TASK TO COMPLETE: Across the records, find how many lines include the string "keyable" and answer with only the figure.

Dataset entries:

* * *

(** Every value is read back as what a key tells of it. *)
Lemma values_key v : forall i, wf_value v -> keyable v -> reads_key v i.
Proof.
  induction v as [v Hs|s d IH|d IH|d IH] using bson_nested_ind; intros i Hw Hk; [by apply scalar_keys|..];
    cbn [wf_value keyable] in Hw, Hk; destruct Hw as [Hn Hw]; pose proof (doc_reads d i IH Hw Hk) as Hr.
  - destruct (fields_read d i Hr Hn) as (t & Et & He & Ht). exists kCodeWithScope, (appendStringLike s i ++ t).
    split; [cbn [appendBsonValue]; fold (fields_key d i); by rewrite Et|]. split; [done|]. intros [|fuel] r _ Hf; [lia|].
    rewrite length_app in Hf. cbn [toBsonValueCanonical]. change (readScalar L kCodeWithScope i) with (fun _ : BufReader => @None (result (bson * BufReader))).
    cbv beta iota. cbn [Z.eqb Pos.eqb kCodeWithScope kObject kArray]. rewrite <- app_assoc, readString_append by apply He. cbn [rbind].
    by rewrite Ht by lia.
  - destruct (fields_read d i Hr Hn) as (t & Et & He & Ht). exists kObject, t.
    split; [cbn [appendBsonValue]; fold (fields_key d i); by rewrite Et|]. split; [done|]. intros [|fuel] r _ Hf; [lia|].
    cbn [toBsonValueCanonical]. change (readScalar L kObject i) with (fun _ : BufReader => @None (result (bson * BufReader))).
    cbv beta iota. cbn [Z.eqb Pos.eqb kObject]. by rewrite Ht by lia.
  - destruct (items_read d i Hr) as (t & Et & _ & He & Ht). exists kArray, t.
    split; [cbn [appendBsonValue]; fold (items_key d i); by rewrite Et|]. split; [done|]. intros [|fuel] r _ Hf; [lia|].
    cbn [toBsonValueCanonical]. change (readScalar L kArray i) with (fun _ : BufReader => @None (result (bson * BufReader))).
    cbv beta iota. cbn [Z.eqb Pos.eqb kObject kArray]. by rewrite Ht by lia.
Qed.

(** *** Keys *)

(** The fields an index key is made of: their names are empty. *)
Definition key_fields (obj : Document) : Prop :=
  Forall (fun e => e.1 = [] /\ wf_value e.2 /\ keyable e.2) obj.

(** A round of the key loop: the end of the key, or a value. *)
Lemma key_loop_end fuel descending k r : descending k = false ->
  key_loop L (S fuel) descending k (append8 kEnd false ++ r) = Ok [].
Proof.
  intros Hd. set (x := append8 kEnd false ++ r).
  assert (readByte false x = Ok (kEnd, r)) as E by exact (readByte_append kEnd false r ltac:(done)).
  destruct x as [|b x]; [discriminate|]. cbn [key_loop]. rewrite Hd, E. done.
Qed.
Lemma fixed_key_lt m r enc m' r' enc' : fixed_key m r enc -> fixed_key m' r' enc' -> m < m' ->
  r < r' \/ r = r' /\ enc < enc'.
Proof.
  intros H H' Hlt. unfold fixed_key, Binary64.infinity in *.
  destruct H as [(H & -> & ->)|[(H & -> & w & Hw & Hw' & Ew & ->)|[(H & -> & ->)|(-> & -> & ->)]]];
  destruct H' as [(H' & -> & ->)|[(H' & -> & w' & Hv & Hv' & Ew' & ->)|[(H' & -> & ->)|(-> & -> & ->)]]];
    unfold u64_max; try lia.
  right. split; [done|]. assert (w < w') as Hww; [|lia]. apply (proj1 (Z.compare_lt_iff _ _)). rewrite <- value_magnitude by done.
  rewrite Ew, Ew'. apply (proj2 (Z.compare_lt_iff _ _)), Z.mul_lt_mono_pos_r; [done|]. apply (proj1 (Z.compare_lt_iff _ _)).
  rewrite value_magnitude by (unfold Binary64.magnitude, Binary64.infinity; lia). by apply (proj2 (Z.compare_lt_iff _ _)).
Qed.

Lemma fixed_key_eq m r enc r' enc' : fixed_key m r enc -> fixed_key m r' enc' -> r = r' /\ enc = enc'.
Proof.
  intros H H'. unfold fixed_key, Binary64.infinity in *.
  destruct H as [(H & -> & ->)|[(H & -> & w & Hw & Hw' & Ew & ->)|[(H & -> & ->)|(-> & -> & ->)]]];
  destruct H' as [(H' & -> & ->)|[(H' & -> & w' & Hv & Hv' & Ew' & ->)|[(H' & -> & ->)|(H' & -> & ->)]]];
    try lia.
  split; [done|]. assert (w = w') as Hww; [|lia]. apply Z.compare_eq_iff. rewrite <- value_magnitude by done.
  rewrite Ew, Ew'. apply Z.compare_refl.
Qed.

(** Magnitudes between: the integer part, doubled, in as many bytes as it takes, odd when a fraction follows in the rest of
    the eight bytes. *)
Definition bytesNeeded (v : Z) : Z := (64 - countLeadingZeros64 v + 7) / 8.

Lemma bytesNeeded_mono v w : 0 < v <= w -> bytesNeeded v <= bytesNeeded w.
Proof.
  intros H. unfold bytesNeeded, countLeadingZeros64. rewrite !(proj2 (Z.eqb_neq _ 0)) by lia.
  apply Z.div_le_mono; [lia|]. pose proof (Z.log2_le_mono v w ltac:(lia)). lia.
Qed.

Definition middle_key (X r : Z) (p : bytes) (n x : Z) : Prop :=
  0 < n < 2 ^ 63 /\ r = bytesNeeded (2 * n) /\ 0 <= x < 256 ^ (8 - r) /\
  X * 256 ^ (8 - r) = (n * 256 ^ (8 - r) + x) * unit_value /\
  p = (if x =? 0 then appendBigEndian (2 * n) (Z.to_nat r)
       else appendBigEndian (2 * n + 1) (Z.to_nat r) ++ appendBigEndian x (Z.to_nat (8 - r))).

Lemma middle_key_range X r p n x : middle_key X r p n x ->
  1 <= r <= 8 /\ 2 * n + 1 < 256 ^ r /\ 0 < 256 ^ (8 - r) /\ n * unit_value <= X < (n + 1) * unit_value.
Proof.
  intros (Hn & Er & Hx & EX & _). destruct (bytes_needed (2 * n) ltac:(lia)) as [Hk Hv]. fold (bytesNeeded (2 * n)) in Hk, Hv.
  rewrite <- Er in Hk, Hv. assert (0 < 256 ^ (8 - r)) by (apply Z.pow_pos_nonneg; lia). pose proof unit_value_pos.
  split; [lia|]. split.
  - replace r with (Z.succ (r - 1)) in Hv |- * by lia. rewrite Z.pow_succ_r in * by lia. lia.
  - split; [done|]. split; nia.
Qed.

Lemma be_before k a b : 0 <= a < b -> b < 256 ^ Z.of_nat k -> before (appendBigEndian a k) (appendBigEndian b k).
Proof. intros Ha Hb. pose proof (ordx_be k a b ltac:(lia) ltac:(lia)) as H. by rewrite (proj2 (Z.compare_lt_iff a b)) in H by lia. Qed.
Lemma next_mask i : 0 <= i < 31 -> wrap32 (Z.shiftl (2 ^ i) 1) = 2 ^ (i + 1).
Proof.
  intros Hi. unfold wrap32. rewrite Z.shiftl_mul_pow2, <- Z.pow_add_r by lia. apply Z.mod_small. split; [apply Z.pow_nonneg; lia|].
  apply Z.pow_lt_mono_r; lia.
Qed.

(** Comparing with an ordering is comparing with the directions it holds, in keys of at most 32 fields. *)
Lemma woCompareFrom_bound o obj : forall r i, 0 <= i -> i + nFields obj <= 32 ->
  woCompareFrom L obj r (2 ^ i) o false None = woCompareBound kInclusive obj r i (descending_of o).
Proof.
  unfold nFields. induction obj as [|e obj IH]; intros [|e' r] i Hi Hl; try done. cbn [woCompareBound woCompareFrom].
  destruct (woCompareElement L e e' false None) as [x|]; [|done]. cbn [rbind]. rewrite descending_mask by done.
  destruct (if descending_of o i then _ else _); [|done..]. cbn [length] in Hl. destruct (decide (i < 31)).
  - rewrite next_mask by lia. apply IH; lia.
  - destruct obj; [by destruct r|cbn [length] in Hl; lia].
Qed.

(** The bits of an ordering are the signs of the key pattern. *)
Definition descending_field (pattern : Document) (i : nat) : bool :=
  match pattern !! i with Some e => Binary64.ltb (number L e.2) 0 | None => false end.
Lemma RecordId_of_str_spec data :
  match RecordId_of_str data with
  | Ok r => 0 < blen data <= kBigStrMaxSize /\ valid_id r /\ isStr r = true /\ getStringView r = Ok data
  | Err e => e = InvariantFailure /\ ~ 0 < blen data <= kBigStrMaxSize
  end.
Proof.
  unfold RecordId_of_str, kSmallStrMaxSize, kBigStrMaxSize. destruct (Z.ltb_spec 0 (blen data)); [|cbn; split; [done|lia]].
  cbn [invariant rbind]. destruct (Z.leb_spec (blen data) 22) as [Hs|Hs]; [|destruct (Z.leb_spec (blen data) (8 * 1024 * 1024)) as [Hb|Hb]].
  - cbn [valid_id isStr getStringView]. unfold getSmallStrNoCheck, kSmallStrMaxSize.
    rewrite (proj2 (Z.ltb_lt _ _)), (proj2 (Z.leb_le _ _)) by lia. split_and!; done || lia.
  - cbn [valid_id isStr getStringView]. unfold getBigStrNoCheck, kSmallStrMaxSize, kBigStrMaxSize.
    rewrite (proj2 (Z.ltb_lt _ _)), (proj2 (Z.leb_le _ _)) by lia. split_and!; done || lia.
  - split; [done|lia].
Qed.

Lemma valid_str r : valid_id r -> isStr r = true ->
  exists s, getStringView r = Ok s /\ 0 < blen s <= kBigStrMaxSize /\ RecordId_of_str s = Ok r /\ appendRecordId r = appendRecordIdStr s.
Proof.
  unfold valid_id, RecordId_of_str, kSmallStrMaxSize, kBigStrMaxSize. destruct r as [|z|s|s]; intros Hv Hs; try done;
    cbn [getStringView appendRecordId]; unfold getSmallStrNoCheck, getBigStrNoCheck, kSmallStrMaxSize, kBigStrMaxSize; exists s.
  - rewrite !(proj2 (Z.ltb_lt _ _)), !(proj2 (Z.leb_le _ _)) by lia. split_and!; done || lia.
  - rewrite (proj2 (Z.ltb_lt 22 _)), (proj2 (Z.ltb_lt 0 _)), (proj2 (Z.leb_gt _ 22)), (proj2 (Z.leb_le _ (8 * _ * _))) by lia.
    split_and!; done || lia.
Qed.

(** An entry of a secondary index holds its values and its record id, and both come back: from
    the bytes of [KeyString(obj, ordering, recordId)] the decoder reads the values, and the record id
    is found from the end, a long one by its count and a string one by its size, up to 8 MB. *)
Theorem index_entry_round_trip L obj descending rid :
  key_fields obj -> descending (nFields obj) = false -> valid_id rid ->
  exists key, resetToEntry L obj descending rid = Ok key /\
    toBsonCanonical L descending key = Ok (map (fun e => ([], canonical e.2)) obj) /\
    (if isLong rid then decodeRecordIdAtEnd key else decodeRecordIdStrAtEnd key) = Ok rid.
Proof.
  intros Hw Hd Hv. destruct (key_read L obj descending Hw Hd) as (key & Ek & Hr). unfold resetToEntry.
  unfold resetToKey in Ek. rewrite Ek. cbn [rbind]. destruct (isStr rid) eqn:Es.
  - destruct (valid_str rid Hv Es) as (s & _ & Hs & Eof & ->).
    destruct (decode_appended_str key s Hs) as (bs & -> & Ed). cbn [rbind]. exists (key ++ bs).
    split_and!; [done|apply Hr|]. rewrite Ed, Eof. by destruct rid.
  - destruct rid as [|z|s|s]; try done. cbn [valid_id appendRecordId isLong] in *.
    destruct (decode_appended_long key z Hv) as (bs & -> & Ed). cbn [rbind]. exists (key ++ bs). split_and!; [done|apply Hr|done].
Qed.

(** A descending field, and an id of 23 bytes. *)
Definition ex_entry_id : RecordId := kBigStr (repeat Byte.x41 23).

Lemma index_entry_round_trip_witness :
  exists key, resetToEntry ref_library ex_key_a (fun i => i =? 0) ex_entry_id = Ok key /\
    decodeRecordIdStrAtEnd key = Ok ex_entry_id.
Proof.
  destruct (index_entry_round_trip ref_library ex_key_a (fun i => i =? 0) ex_entry_id) as (key & E & _ & H).
  - apply ex_key_fields.
  - reflexivity.
  - split; [reflexivity|discriminate].
  - exists key. split; [exact E|exact H].
Defined.

(** What is read from the end of a buffer. *)
Lemma size_bytes_length k buffer sizes : size_bytes k buffer = Ok sizes -> (1 <= length sizes <= 4 - k)%nat.
Proof.
  revert k sizes. induction buffer as [|b buffer IH]; intros k sizes; cbn [size_bytes]; [done|].
  destruct (Nat.ltb_spec k kRecordIdStrEncodedSizeMaxBytes) as [Hk|]; [|done]. unfold kRecordIdStrEncodedSizeMaxBytes in Hk.
  cbn [invariant rbind]. destruct (Z.testbit _ 7); [|intros [= <-]; cbn; lia].
  destruct (size_bytes (S k) buffer) as [rest|] eqn:E; [|done]. cbn [rbind]. intros [= <-]. apply IH in E. cbn [length]. lia.
Qed.

Lemma ridSize_nonneg k buffer sizes : size_bytes k buffer = Ok sizes -> 0 <= ridSize sizes.
Proof.
  revert k sizes. induction buffer as [|b buffer IH]; intros k sizes; cbn [size_bytes]; [done|].
  destruct (k <? _)%nat; [|done]. cbn [invariant rbind]. pose proof (byte_Z_range b).
  destruct (Z.testbit _ 7).
  - destruct (size_bytes (S k) buffer) as [rest|] eqn:E; [|done]. cbn [rbind]. intros [= <-]. cbn [ridSize]. apply IH in E.
    assert (0 <= Z.land (byte_Z b) 127) by (apply Z.land_nonneg; lia).
    assert (0 <= Z.shiftl (Z.land (byte_Z b) 127) (Z.of_nat (length rest) * 7)) by (apply Z.shiftl_nonneg; lia). lia.
  - intros [= <-]. cbn [ridSize length]. change (Z.of_nat 0 * 7) with 0. rewrite Z.shiftl_0_r. lia.
Qed.

(* ===== verification/MongoKey.v ===== *)
(** * Keys of the store (base/eloq_key.{h,cpp})

    A [MongoKey] is the packed key the transaction service orders and logs records by: the bytes of
    a KeyString, or of a record id. The two infinities are objects of their own, told by address. *)

From S2P Require Import Prelude Bytes Bson RawBson BsonBuilder Doubles Decimals KeyDecoder KeyString KeyRoundTrip RecordId.
Import KeyDecoder.Key.
#[local] Open Scope Z_scope.

Module MongoKey.

(** The object [NegativeInfinity()] points to, the one [PositiveInfinity()] points to, or another. *)
Inductive t :=
| neg_inf
| pos_inf
| key (packed_key : bytes).

Inductive KeyType := NegativeInf | PositiveInf | Normal.

(** The infinities' own packed keys are empty. *)
Definition packed_key (k : t) : bytes := match k with key s => s | _ => [] end.

Definition Type_ (k : t) : KeyType :=
  match k with neg_inf => NegativeInf | pos_inf => PositiveInf | key _ => Normal end.

(** The constructors. The [assert(false)] on long ids, which the engine never makes, is not part of
    a release build. *)
Definition of_KeyString (ks : bytes) : t := key ks.
Definition of_RecordId (rid : RecordId) : result t :=
  if isLong rid then let! native := getLong rid in Ok (key (appendBigEndian (wrap64 native) 8))
  else let! s := getStringView rid in Ok (key s).
Definition SetPackedKey (rid : RecordId) : result t :=
  let! _ := invariant (negb (isLong rid)) in
  let! s := getStringView rid in Ok (key s).
Definition ToRecordId (k : t) (is_long : bool) : result RecordId :=
  if is_long then
    let! _ := invariant (blen (packed_key k) =? 8) in
    Ok (kLong (signed64 (readBigEndian (packed_key k))))
  else RecordId_of_str (packed_key k).

Definition PackedNegativeInfinity : t := key [Byte.x00].
Definition PackedPositiveInfinity : t := key (repeat Byte.xff 127).

(** [operator==]. *)
Definition eqb (lhs rhs : t) : bool :=
  match lhs, rhs with
  | neg_inf, neg_inf | pos_inf, pos_inf => true
  | key s, key s' => bytes_eqb s s'
  | _, _ => false
  end.

(** [operator<], in the order of its tests. *)
Definition ltb (lhs rhs : t) : bool :=
  match lhs with
  | neg_inf => match rhs with neg_inf => false | _ => true end
  | pos_inf => false
  | key s =>
      match rhs with
      | neg_inf => false
      | pos_inf => true
      | key s' => bytes_ltb s s'
      end
  end.

(** [operator<=]. *)
Definition leb (lhs rhs : t) : bool := negb (ltb rhs lhs).

(** [static_cast<uint16_t>]. *)
Definition wrap16 (z : Z) : Z := z mod 2 ^ 16.

(** [Serialize(std::vector<char>&, size_t&)]: the buffer is resized to end with the key; the offset
    moves by the length as written. *)
Definition Serialize_at (k : t) (buf : bytes) (offset : nat) : bytes * nat :=
  let len := wrap16 (blen (packed_key k)) in
  let buf := take offset (buf ++ repeat Byte.x00 (offset - length buf)) in
  (buf ++ native len 2 ++ packed_key k, (offset + 2 + Z.to_nat len)%nat).

(** [Serialize(std::string&)]: appended. *)
Definition Serialize (k : t) (str : bytes) : bytes :=
  let len := wrap16 (blen (packed_key k)) in
  str ++ native len 2 ++ take (Z.to_nat len) (packed_key k).

Definition SerializedLength (k : t) : Z := 2 + blen (packed_key k).

(** [Deserialize]: the key at the offset, and the offset after it. *)
Definition Deserialize (buf : bytes) (offset : nat) : t * nat :=
  let len := readNativeBytes (take 2 (drop offset buf)) in
  (key (take (Z.to_nat len) (drop (offset + 2) buf)), (offset + 2 + Z.to_nat len)%nat).

(** [PosInInterval]: before, within or after, as 0, 1/2 and 1; here in halves. *)
Definition PosInInterval (k min_key max_key : t) : Z :=
  if leb k min_key then 0 else if leb max_key k then 2 else 1.

(** ** Facts *)

Lemma bytes_ltb_irrefl s : bytes_ltb s s = false.
Proof. unfold bytes_ltb. by rewrite bytes_compare_refl. Qed.

Lemma bytes_total s s' : bytes_ltb s s' = false -> bytes_ltb s' s = false -> s = s'.
Proof.
  unfold bytes_ltb. rewrite (bytes_compare_antisym s s'). destruct (bytes_compare s s') eqn:E; try done.
  intros _ _. by apply bytes_compare_eq.
Qed.

(** The order of the store: [operator<] is a strict total order of the keys for which
    [operator==] is equality and [operator<=] less or equal, with the negative infinity
    below every key and the positive one above, and packed keys between them by their bytes. *)
Theorem key_order (a b c : t) :
  ltb a a = false /\ (ltb a b = true -> ltb b c = true -> ltb a c = true) /\
  (eqb a b = true <-> a = b) /\ (ltb a b = true \/ a = b \/ ltb b a = true) /\
  (leb a b = true <-> ltb a b = true \/ a = b) /\
  leb neg_inf a = true /\ leb a pos_inf = true /\ (forall s s', ltb (key s) (key s') = true <-> bytes_lt s s').
Proof.
  assert (ltb a b = true \/ a = b \/ ltb b a = true) as Ht.
  { destruct a as [| |s], b as [| |s']; cbn; auto.
    destruct (bytes_ltb s s') eqn:E1; [by left|right]. destruct (bytes_ltb s' s) eqn:E2; [by right|left]. f_equal. by apply bytes_total. }
  assert (ltb a a = false) as Hi by (destruct a; cbn; [done..|apply bytes_ltb_irrefl]).
  split_and!; try done.
  - destruct a as [| |s], b as [| |s'], c as [| |s'']; cbn; try done. apply bytes_lt_trans.
  - destruct a as [| |s], b as [| |s']; cbn; try by split. rewrite bytes_eqb_eq. split; [by intros ->|by intros [= ->]].
  - unfold leb. rewrite negb_true_iff. split.
    + intros H. destruct Ht as [?|[?|H']]; [by left|by right|congruence].
    + intros [H| ->]; [|done]. destruct a as [| |s], b as [| |s']; cbn in *; try done. by apply bytes_lt_asym.
  - by destruct a.
Qed.

(** A key that fits the length is read back where it was written. *)
Lemma serialize_fits k str : blen (packed_key k) < 2 ^ 16 ->
  Serialize k str = str ++ native (blen (packed_key k)) 2 ++ packed_key k /\
  Deserialize (Serialize k str) (length str) = (key (packed_key k), length (Serialize k str)).
Proof.
  intros Hl. pose proof (blen_nonneg (packed_key k)). unfold Serialize, wrap16. rewrite Z.mod_small by lia.
  assert (Z.to_nat (blen (packed_key k)) = length (packed_key k)) as En by (unfold blen; lia).
  rewrite En, take_ge by lia. split; [done|]. unfold Deserialize. rewrite drop_app_length.
  rewrite take_app_length' by by rewrite length_native. rewrite readNative_native, Z.mod_small by (cbn; lia).
  rewrite <- drop_drop, drop_app_length, drop_app_length' by by rewrite length_native.
  rewrite En, take_ge by lia. f_equal. rewrite !length_app, length_native. lia.
Qed.



(** A longer key is not: its length is written modulo 65536, and what is read back is cut short. *)
Lemma long_key_truncated s : 2 ^ 16 <= blen s ->
  fst (Deserialize (Serialize (key s) []) 0) <> key s /\
  (snd (Serialize_at (key s) [] 0) < length (fst (Serialize_at (key s) [] 0)))%nat.
Proof.
  intros Hs. unfold Serialize, Serialize_at, Deserialize, wrap16. cbn [packed_key app fst snd].
  pose proof (Z.mod_pos_bound (blen s) (2 ^ 16) ltac:(lia)) as Hm. set (len := blen s mod 2 ^ 16) in *.
  rewrite drop_0, take_app_length' by by rewrite length_native. rewrite readNative_native, Z.mod_small by (cbn; lia). split.
  - intros [= H]. apply (f_equal length) in H. rewrite length_take in H. unfold blen in *. lia.
  - rewrite !length_app, length_native. cbn [length Nat.sub repeat take app]. unfold blen in *. lia.
Qed.

End MongoKey.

* * *

SOLUTION FOR THIS TASK: 3